Fifi Bailin Lestari 1109 100 042 Dosen Pembimbing: Dr. M ...digilib.its.ac.id/public/ITS-paper-31909-1109100042-Presentation.pdfmeningkatkan perlindungan korosi yang dilapiskan pada

Presented by 李连硕，王婷婷 and 郝志伟 2013.04.19

A Survey of ICASSP 2013 Language Model Department of Computer Science & Information Engineering National Taiwan Normal University 報告者：郝柏翰 2013/06/19.

Ácido Hialuronico, Huimin Yu et al 2008

プラットフォーム戦略の視点から見たアリババグ …プラットフォーム戦略の視点から見たアリババグループ の成功要因と課題分析 郝

2018 年注册会计师任职资格检查情况名单 · 分所负责人：郝树平 办公电话：0351-4081990 注册会计师姓名： 郝树平 郝文明 刘春娟 李 勇 穆建永

郝玉英教授科研团队 有机光电子材料及器件

SQL Server 2000 Overview: 新特性 郝 雪莹 Microsoft Corporation

北京理工大学机电工程学院 郝 新 红 E-mail: haoxinhong@bit Tel: 68914850

XL CAMPEONATO DEL MUNDO DE CAMPO TRAVÉS · 80 Michele Cristina DAS CHAGAS BRA 27:10 81 Sophie BARKER AUS 27:13 82 Hitomi NIIYA JPN 27:20 83 Huimin XIAO CHN 27:21 84 Urszula NECKA

鄭子太極拳美人手研究 - WordPress.com · 至遠，二宗之楊家及武家亦皆出自陳家太極拳，李、郝、孫、吳四小家當中，吳 源於楊家 9，李、郝、孫出自武家。亦即全部原於陳家溝。

年金保險 郝充仁 淡江大學保險系

The Internet and Telecommunication Reading and vocabulary 日照六中：郝 晓 丽.

Control of Crystal Size of MOR Huimin Zhan 2013.10.11.

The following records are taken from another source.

(** X6.  For identifiers below [2^31], [idCompare] is a three-way
    comparison: negative, zero or positive as the first identifier is
    smaller than, equal to or greater than the second. *)
Theorem idCompare_three_way (a b : Person) :
  0 <= id a < 2 ^ 31 -> 0 <= id b < 2 ^ 31 ->
  (idCompare a b < 0 <-> id a < id b)
  /\ (idCompare a b = 0 <-> id a = id b)
  /\ (0 < idCompare a b <-> id b < id a).
Proof.
  intros Ha Hb. rewrite idCompare_small_difference by lia. lia.
Qed.

Lemma idCompare_three_way_witness :
  (idCompare Carol Alice < 0 <-> id Carol < id Alice)
  /\ (idCompare Carol Alice = 0 <-> id Carol = id Alice)
  /\ (0 < idCompare Carol Alice <-> id Alice < id Carol).
Proof.
  apply (idCompare_three_way Carol Alice); simpl; lia.
Defined.

(** An array [mergeSort] has ordered with [idCompare] is in ascending order
    of the identifiers when these are below [2^31]. *)
Lemma Sorted_idCompare_sorted_by_id (l : list Person) :
  Forall (fun p => 0 <= id p < 2 ^ 31) l ->
  Sorted (not_greater idCompare) l -> sorted_by_id l.
Proof.
  intros Hb Hs. unfold sorted_by_id. induction Hs as [|x l Hs IH Hhd].
  - constructor.
  - apply Forall_cons in Hb as [Hx Hl]. rewrite fmap_cons. constructor; [auto|].
    destruct Hhd as [|y l Hxy]; constructor.
    apply Forall_cons in Hl as [Hy _].
    unfold not_greater in Hxy. rewrite idCompare_small_difference in Hxy by lia. lia.
Qed.

Lemma length_calloc_Person n : length (calloc_Person n) = n.
Proof. apply length_replicate. Qed.

(** X7.  For an array whose identifiers are below [2^31], [sortById]
    returns a permutation of the array in ascending order of the
    identifiers: the order [binarySearchById] relies on. *)
Theorem sortById_ascending (peopleList : list Person) :
  Forall (fun p => 0 <= id p < 2 ^ 31) peopleList ->
  exists sorted,
    sortById peopleList = Some sorted
    /\ sorted ≡ₚ peopleList
    /\ sorted_by_id sorted.
Proof.
  intros Hb. unfold sortById.
  destruct (mergeSort_msort idCompare peopleList (calloc_Person (length peopleList)))
    as (draft' & E); [rewrite length_calloc_Person; lia|].
  rewrite E. exists (msort idCompare peopleList). split; [reflexivity|].
  split; [apply msort_perm|].
  apply Sorted_idCompare_sorted_by_id.
  - rewrite msort_perm. exact Hb.
  - apply msort_sorted, idCompare_antisymmetric.
Qed.

Lemma sortById_ascending_witness :
  exists sorted,
    sortById [Carol; Alice; Bob] = Some sorted
    /\ sorted ≡ₚ [Carol; Alice; Bob]
    /\ sorted_by_id sorted.
Proof.
  apply (sortById_ascending [Carol; Alice; Bob]).
  repeat constructor; simpl; lia.
Defined.

(** *** The probability comparator *)

Lemma SFcompare_Eq_sub_zero prec emax x y :
  is_finite x = true -> is_finite y = true ->
  SFcompare x y = Some Eq -> is_zero (SFsub prec emax x y) = true.
Proof.
  destruct x as [sx|sx| |sx mx ex], y as [sy|sy| |sy my ey]; try discriminate; intros _ _.
  - destruct sx, sy; reflexivity.
  - destruct sy; discriminate.
  - destruct sx; discriminate.
  - cbn [SFcompare].
    assert (ex = ey /\ mx = my /\ sx = sy -> is_zero (SFsub prec emax (S754_finite sx mx ex)
                                          (S754_finite sy my ey)) = true) as Hsame.
    { intros (-> & -> & ->). unfold SFsub. rewrite Z.min_id.
      unfold shl_align. rewrite Z.sub_diag. cbn [fst].
      replace (cond_Zopp sy (Z.pos my) - cond_Zopp sy (Z.pos my)) with 0 by lia.
      reflexivity. }
    change (Pos.compare_cont Eq mx my) with (Pos.compare mx my).
    destruct sx, sy; try discriminate.
    + destruct (Z.compare_spec ex ey) as [He| |]; try discriminate.
      destruct (Pos.compare_spec mx my) as [Hm| |]; try discriminate.
      intros _. apply Hsame. auto.
    + destruct (Z.compare_spec ex ey) as [He| |]; try discriminate.
      destruct (Pos.compare_spec mx my) as [Hm| |]; try discriminate.
      intros _. apply Hsame. auto.
Qed.

Lemma lt_EPSILON_zero x :
  is_zero x = true -> F64.lt (F64.of_float (F32.fabsf x)) EPSILON = true.
Proof. destruct x; try discriminate. reflexivity. Qed.

Lemma SFcompare_finite x y :
  is_finite x = true -> is_finite y = true -> exists c, SFcompare x y = Some c.
Proof.
  destruct x as [sx|sx| |sx mx ex], y as [sy|sy| |sy my ey]; try discriminate; intros _ _;
    eexists; reflexivity.
Qed.

Lemma SFsub_self prec emax x : is_finite x = true -> is_zero (SFsub prec emax x x) = true.
Proof.
  intros Hx. apply SFcompare_Eq_sub_zero; [exact Hx|exact Hx|].
  destruct x as [s|s| |s m e]; try discriminate.
  - reflexivity.
  - cbn [SFcompare]. rewrite Z.compare_refl.
    change (Pos.compare_cont Eq m m) with (Pos.compare m m). rewrite Pos.compare_refl.
    destruct s; reflexivity.
Qed.

(** X8.  On records whose probabilities are finite, [probCompare] finds a
    record equal to itself and to a record of the same probability, and
    exchanging the two records changes the sign of the result. *)
Theorem probCompare_finite (a b : Person) :
  is_finite (probability a) = true -> is_finite (probability b) = true ->
  probCompare a a = EQUAL
  /\ probCompare b a = - probCompare a b
  /\ (probability a = probability b -> probCompare a b = EQUAL).
Proof.
  intros Ha Hb. split; [|split].
  - unfold probCompare. rewrite lt_EPSILON_zero; [reflexivity|].
    apply SFsub_self. exact Ha.
  - unfold probCompare, F32.fabsf, F32.sub.
    rewrite (SFabs_SFsub_swap _ _ (probability b) (probability a)).
    destruct (F64.lt _ _) eqn:Hlt; [reflexivity|].
    unfold F32.gt. rewrite (SFcompare_swap (probability a) (probability b)).
    destruct (SFcompare (probability a) (probability b)) as [[]|] eqn:Hc; try reflexivity.
    + pose proof (SFcompare_Eq_sub_zero F32.prec F32.emax _ _ Ha Hb Hc) as Hz.
      apply lt_EPSILON_zero in Hz. unfold F32.fabsf in Hz. rewrite Hz in Hlt. discriminate.
    + destruct (SFcompare_finite _ _ Ha Hb) as [c Hc']. rewrite Hc in Hc'. discriminate.
  - intros Heq. unfold probCompare. rewrite <- Heq.
    rewrite lt_EPSILON_zero; [reflexivity|].
    apply SFsub_self. exact Ha.
Qed.

Lemma probCompare_finite_witness :
  probCompare Alice Alice = EQUAL
  /\ probCompare (set_probability Bob F32.one) Alice
     = - probCompare Alice (set_probability Bob F32.one)
  /\ (probability Alice = probability (set_probability Bob F32.one) ->
      probCompare Alice (set_probability Bob F32.one) = EQUAL).
Proof.
  apply (probCompare_finite Alice (set_probability Bob F32.one)); reflexivity.
Defined.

ALAT MUSIK TRADISIONIL Chen Huimin Pauline Guo …courses.nus.edu.sg/course/clsloef/BI(07)/PP.pdfberada di Siglap Road, dekat sekali dari rumah saya, jadi saya tidak usah repot-repot

金蝶软件小企业事业本部郝登胜

总课题组执行组长郝少林 2014年8月25日

报告人：张娇导师：郝红勋副教授报告时间： 2013-5-25

プラットフォーム戦略の視点から見たアリババグ …プラットフォーム戦略の視点から見たアリババグループの成功要因と課題分析郝

2018 年注册会计师任职资格检查情况名单 · 分所负责人：郝树平办公电话：0351-4081990 注册会计师姓名：郝树平郝文明刘春娟李勇穆建永

郝玉英教授科研团队有机光电子材料及器件

SQL Server 2000 Overview: 新特性郝雪莹 Microsoft Corporation

北京理工大学机电工程学院郝新红 E-mail: haoxinhong@bit Tel: 68914850

鄭子太極拳美人手研究 - WordPress.com · 至遠，二宗之楊家及武家亦皆出自陳家太極拳，李、郝、孫、吳四小家當中，吳源於楊家 9，李、郝、孫出自武家。亦即全部原於陳家溝。

年金保險郝充仁淡江大學保險系

The Internet and Telecommunication Reading and vocabulary 日照六中：郝晓丽.